» RECORDS:
-- Opening Marker --
(* ===== verification/Turnstile.v ===== *)
(** * Turnstiles and mutexes (sys/kern/turnstile.c, sys/kern/mutex.c, include/sys/mutex.h)

    A thread that finds a mutex taken blocks on a turnstile.  Like sleep queues, turnstiles
    are brought by the threads: the first thread that blocks gives its turnstile to the
    mutex, the next ones leave theirs on its free list, and [turnstile_broadcast] hands
    them back.  A turnstile keeps its threads sorted by priority, and a thread that blocks
    lends its priority to the owner of the mutex and, if that is blocked itself, to the
    owner of the mutex it waits for, and so on.

    Threads interleave at the points where they can be preempted: [frames] says for every
    thread at which of these points of [_mtx_lock] or [mtx_unlock] it is.  The results: if
    threads take mutexes in the order of a rank and do not sleep while they own one, no
    assertion fails whatever the interleaving, except the one in [sched_lend_prio] in a
    situation that is described exactly; every blocked thread is on the turnstile of a
    mutex whose owner will wake it; and it waits for a thread that can run and whose
    priority is at least its own. *)

From stdpp Require Import sorting.
From S2P Require Import Prelude Time Sched.

Definition TC_TABLESIZE : Z := 256.
Definition TC_MASK : Z := TC_TABLESIZE - 1.
Definition TC_SHIFT : Z := 8.
Definition TC_HASH (wc : Z) : Z := Z.land (Z.lxor (Z.shiftr wc TC_SHIFT) wc) TC_MASK.

Inductive ts_state_t := FREE_UNBLOCKED | FREE_BLOCKED | USED_BLOCKED.
#[export] Instance ts_state_eq_dec : EqDecision ts_state_t.
Proof. solve_decision. Defined.

(** Turnstiles, threads and mutexes are known by their addresses, 0 is the null pointer. *)
Record turnstile := Turnstile {
  ts_free : list Z;
  ts_blocked : list Z;
  ts_wchan : Z;
  ts_owner : Z;
  ts_state : ts_state_t;
}.

Definition MTX_CONTESTED : Z := 1.
Definition MTX_FLAGMASK : Z := 7.

(** [m_recursive] is the bit [LK_RECURSIVE] of [m_attr]. *)
Record mtx := Mtx {
  m_recursive : bool;
  m_count : Z;
  m_owner : Z;
}.

(** Where a thread is: before the exchange of [_mtx_lock], after it has failed, in
    [turnstile_wait], or after the exchange of [mtx_unlock] has failed. *)
Inductive frame := Trying (m waitpt : Z) | Failed (m waitpt : Z) | Waited (m waitpt : Z) | Releasing (m : Z).

Record locks := Locks {
  sch : sched;
  tss : gmap Z turnstile;
  turnstile_chains : list (list Z);
  mtxs : gmap Z mtx;
  frames : gmap Z frame;
}.

Implicit Types (k : locks) (x : turnstile) (s : sched) (t : thread) (td ts m p : Z).

Definition set_sch s k := Locks s (tss k) (turnstile_chains k) (mtxs k) (frames k).
Definition set_tss T k := Locks (sch k) T (turnstile_chains k) (mtxs k) (frames k).
Definition set_chains c k := Locks (sch k) (tss k) c (mtxs k) (frames k).
Definition set_mtxs M k := Locks (sch k) (tss k) (turnstile_chains k) M (frames k).
Definition set_frames f k := Locks (sch k) (tss k) (turnstile_chains k) (mtxs k) f.

Definition on_sch k (f : sched -> outcome sched) : outcome locks := s ← f (sch k); Ok (set_sch s k).
Definition upd_td k td (f : thread -> thread) : outcome locks := on_sch k (fun s => upd s td f).

Definition get_ts k ts : outcome turnstile := match tss k !! ts with Some x => Ok x | None => Fault BadAccess end.
Definition put_ts k ts x : locks := set_tss (<[ts := x]> (tss k)) k.
Definition get_mtx k m : outcome mtx := match mtxs k !! m with Some y => Ok y | None => Fault BadAccess end.
Definition put_mtx k m (y : mtx) : locks := set_mtxs (<[m := y]> (mtxs k)) k.
Definition put_frame k td (f : frame) : locks := set_frames (<[td := f]> (frames k)) k.
Definition drop_frame k td : locks := set_frames (delete td (frames k)) k.

Definition set_blocked (l : list Z) x := Turnstile (ts_free x) l (ts_wchan x) (ts_owner x) (ts_state x).
Definition set_wchan (w : Z) x := Turnstile (ts_free x) (ts_blocked x) w (ts_owner x) (ts_state x).
Definition set_owner (o : Z) x := Turnstile (ts_free x) (ts_blocked x) (ts_wchan x) o (ts_state x).
Definition set_state (st : ts_state_t) x := Turnstile (ts_free x) (ts_blocked x) (ts_wchan x) (ts_owner x) st.
Definition set_free (l : list Z) x := Turnstile l (ts_blocked x) (ts_wchan x) (ts_owner x) (ts_state x).

Definition is_state (st : ts_state_t) x : bool := bool_decide (ts_state x = st).

(** ** Turnstiles *)

Definition turnstile_ctor : turnstile := Turnstile [] [] 0 0 FREE_UNBLOCKED.

Definition init_turnstile : list (list Z) := replicate (Z.to_nat TC_TABLESIZE) [].
Lemma zless_of_irrefl (es : gmap positive (ZInfo Score)) (a : positive) :
  ~ lt (zless_of es) a a.
Proof.
  unfold lt, zless_node. destruct (es !! a); [|discriminate].
  rewrite (zless_irrefl score_ne score_lt lt_irrefl). discriminate.
Qed.

(** The pair a node is ordered by. *)
Definition zkey (es : gmap positive (ZInfo Score)) (a : positive) : option (Score * string) :=
  zi ← es !! a; Some (score zi, name zi).

(** [x] has a pair, and every node of the list has one that differs from
    it. *)
Definition new_pair (es : gmap positive (ZInfo Score)) (x : positive) (l : list positive)
  : Prop :=
  is_Some (zkey es x) /\
  forall a, a ∈ l -> is_Some (zkey es a) /\ zkey es a <> zkey es x.

Lemma new_pair_fresh (es : gmap positive (ZInfo Score)) (x : positive) (l : list positive) :
  new_pair es x l -> fresh_key (zless_of es) x l.
Proof.
  intros [[kx Hx] Hl] a Ha. destruct (Hl a Ha) as [[ka Hka] Hne].
  unfold zkey in *. unfold lt, zless_node.
  destruct (es !! x) as [zx|]; [|discriminate].
  destruct (es !! a) as [za|]; [|discriminate]. simpl in *.
  apply (zless_total score_ne score_lt ne_spec lt_total). congruence.
Qed.

Lemma tree_insert_inv (m : Mem Score) (zs : ZSet) (t : tree)
    (x : positive) :
  avl_inv (zless_of (infos m)) (trees m) (root zs) t ->
  trees m !! x = Some fresh_node -> new_pair (infos m) x (inorder t) ->
  fits (Node t x Leaf) ->
  exists h' root' t',
    tree_insert score_ne score_lt m zs x
    = Some (mkMem h' (infos m), mkZSet root' (hmap zs)) /\
    avl_inv (zless_of (infos m)) h' root' t' /\
    inorder t' ≡ₚ x :: inorder t.
Proof.
  intros (Hroot & Hr & Hb & Hs) Hinit Hnew Hfit.
  apply (sorted_strongly _ (zless_of_trans (infos m))) in Hs.
  pose proof (strongly_sorted_NoDup _ (zless_of_irrefl (infos m)) _ Hs) as Hnd.
  pose proof (new_pair_fresh _ _ _ Hnew) as Hfresh.
  assert (Hx : x ∉ inorder t).
  { intros Hin. destruct (Hfresh x Hin) as [H|H]; exact (zless_of_irrefl _ _ H). }
  destruct (tree_insert_spec m zs t x Hroot Hr Hnd Hx Hfit Hinit) as (h' & a & Hi & Ha & Hr').
  destruct (inorder_insert_shape _ (zless_of_trans (infos m)) x t)
    as (before & after & E1 & E2 & Hsorted).
  exists h', (Some a), (insert_shape (zless_of (infos m) x) x t). split_and!; auto.
  - unfold avl_inv. split_and!; auto.
    + apply balanced_insert_shape. assumption.
    + apply (sorted_strongly _ (zless_of_trans (infos m))). rewrite E2.
      apply Hsorted; assumption.
  - rewrite E1, E2. symmetry. apply Permutation_middle.
Qed.


(** X20: when the scores are totally ordered ([!=] is the negation of
    equality and [<] is irreflexive, transitive and total, as on the
    doubles other than NaN), [tree_insert] of a node that [avl_init] has
    set up and whose pair of score and name differs from those of the
    nodes of the tree returns; the tree holds the old nodes and the new
    one and satisfies the AVL invariants again, in the order of
    [zless_node]; the hash index and the scores and names are not
    touched. *)
Theorem tree_insert_keeps_the_tree_ordered (m : Mem Score) (zs : ZSet) (t : tree)
    (x : positive) :
  avl_inv (zless_of (infos m)) (trees m) (root zs) t ->
  trees m !! x = Some fresh_node -> new_pair (infos m) x (inorder t) ->
  fits (Node t x Leaf) ->
  exists h' root' t',
    tree_insert score_ne score_lt m zs x
    = Some (mkMem h' (infos m), mkZSet root' (hmap zs)) /\
    avl_inv (zless_of (infos m)) h' root' t' /\
    inorder t' ≡ₚ x :: inorder t.
Proof. apply tree_insert_inv. Qed.
Lemma validation_trace_readings (use_api use_metapub : bool)
    (ids : list AcademicIdentifier) (tv : list Event) :
  validation_trace use_api use_metapub ids tv ->
  recovered tv = [] /\ found tv = [] /\ phase1_result tv = None /\
  Forall (fun e => is_phase2_event e = false) tv /\
  score_queries tv
    = (if use_api || use_metapub
       then map (fun i => (type i, value i)) ids else []) /\
  (use_api || use_metapub = true -> length (scores tv) = length ids).
Proof.
  intros [Hoff|validator tq Hon Hq Hqs Hlen].
  - rewrite Hoff. repeat split; try constructor. discriminate.
  - rewrite Hon. simpl. destruct (score_query_found tq Hq) as [-> ->].
    repeat split; try assumption; try reflexivity.
    + clear Hqs Hlen. induction Hq as [|e t (ty & v & out & ->) _ IH];
        [reflexivity|exact IH].
    + constructor; [reflexivity|now apply score_query_not_phase2].
    + intros _. exact Hlen.
Qed.

Lemma phase2_trace_readings (use_web_scraping : bool) (failed : list string)
    (t2 : list Event) :
  phase2_trace use_web_scraping failed t2 ->
  scores t2 = [] /\ score_queries t2 = [] /\
  Forall (fun e => is_validator_event e = false) t2.
Proof.
  intros [Hoff|web pdf ts Hon Hts].
  - repeat split; constructor.
  - destruct (sweep_trace_events _ _ Hts) as (Hev & Hs & Hq). simpl.
    repeat split; try assumption.
    repeat (constructor; [reflexivity|]).
    eapply Forall_impl; [exact Hev|]. now intros e [_ He].
Qed.
(** * The GRR communicator: encryption and authentication of message batches

    A shallow embedding of [lib/communicator.py].  The Python classes
    [PubKeyCache], [Cipher], [ReceivedCipher] and [Communicator] become
    records and functions in a state-and-exception monad; the external
    libraries (M2Crypto, zlib, protobuf, the clock) are the fields of the
    class [Primitives]. *)

From Stdlib Require Import ZArith List Bool Lia String.
From Stdlib.Strings Require Import Byte.
Import ListNotations.

Set Implicit Arguments.

(** ** Byte strings (Python 2 [str]) *)

Definition bytes := list byte.

Definition bytes_eq_dec : forall a b : bytes, {a = b} + {a <> b} :=
  list_eq_dec byte_eq_dec.

Definition bytes_eqb (a b : bytes) : bool :=
  if bytes_eq_dec a b then true else false.

(** Truth value of a [str]: the empty string is false. *)
Definition truthy (b : bytes) : bool :=
  match b with [] => false | _ :: _ => true end.

(** ** Exceptions *)

Inductive exn : Type :=
| KeyError (msg : string)
| IOError (msg : string)
| RuntimeError (msg : string)
| ValueError
| AttributeError (attr : string)
| RSAError
| X509Error
| EVPError
| DecodeError                     (* google.protobuf.message.DecodeError *)
| DecodingError (msg : string)
| DecryptionError (msg : string)
| RekeyError (msg : string)
| UnknownClientCert (msg : string).

Inductive Result (A : Type) : Type :=
| Ok (a : A)
| Err (e : exn).
Arguments Ok {A} a.
Arguments Err {A} e.

(** ** utils.FastStore and utils.TimeBasedCache *)

Module FastStore.

  (** Modelled from the spec: [utils.FastStore] is not part of the sources;
      the specification describes it as a bounded LRU store.  Entries are
      kept oldest first, a hit makes the entry the youngest, and an insert
      beyond [max_size] drops the oldest entries. *)
Record t (V : Type) : Type := Make { max_size : N; entries : list (bytes * V) }.

Section Ops.
Variable V : Type.

Fixpoint find (k : bytes) (l : list (bytes * V)) : option V :=
      match l with
      | [] => None
      | (k', v) :: l' => if bytes_eqb k k' then Some v else find k l'
      end.

Fixpoint remove (k : bytes) (l : list (bytes * V)) : list (bytes * V) :=
      match l with
      | [] => []
      | (k', v) :: l' =>
          if bytes_eqb k k' then remove k l' else (k', v) :: remove k l'
      end.

Fixpoint replace (k : bytes) (v : V) (l : list (bytes * V)) : list (bytes * V) :=
      match l with
      | [] => []
      | (k', v') :: l' =>
          if bytes_eqb k k' then (k', v) :: replace k v l'
          else (k', v') :: replace k v l'
      end.

Definition Expire (n : N) (l : list (bytes * V)) : list (bytes * V) :=
      skipn (N.to_nat (N.of_nat (List.length l) - n)) l.

Definition empty (n : N) : t V := Make n [].

    (** [Get] raises [KeyError] on a miss ([None] here). *)
Definition Get (k : bytes) (s : t V) : option (V * t V) :=
      match find k (entries s) with
      | None => None
      | Some v => Some (v, Make (max_size s) (remove k (entries s) ++ [(k, v)]))
      end.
-- Closing Marker --
» PROBLEM DETAILS: Identify each line in the records above that contains the word "None", and copy it out in full.

» RESULT FOR THIS TASK:
Definition get_ts k ts : outcome turnstile := match tss k !! ts with Some x => Ok x | None => Fault BadAccess end.
Definition get_mtx k m : outcome mtx := match mtxs k !! m with Some y => Ok y | None => Fault BadAccess end.
  recovered tv = [] /\ found tv = [] /\ phase1_result tv = None /\
      | [] => None
    (** [Get] raises [KeyError] on a miss ([None] here). *)
      | None => None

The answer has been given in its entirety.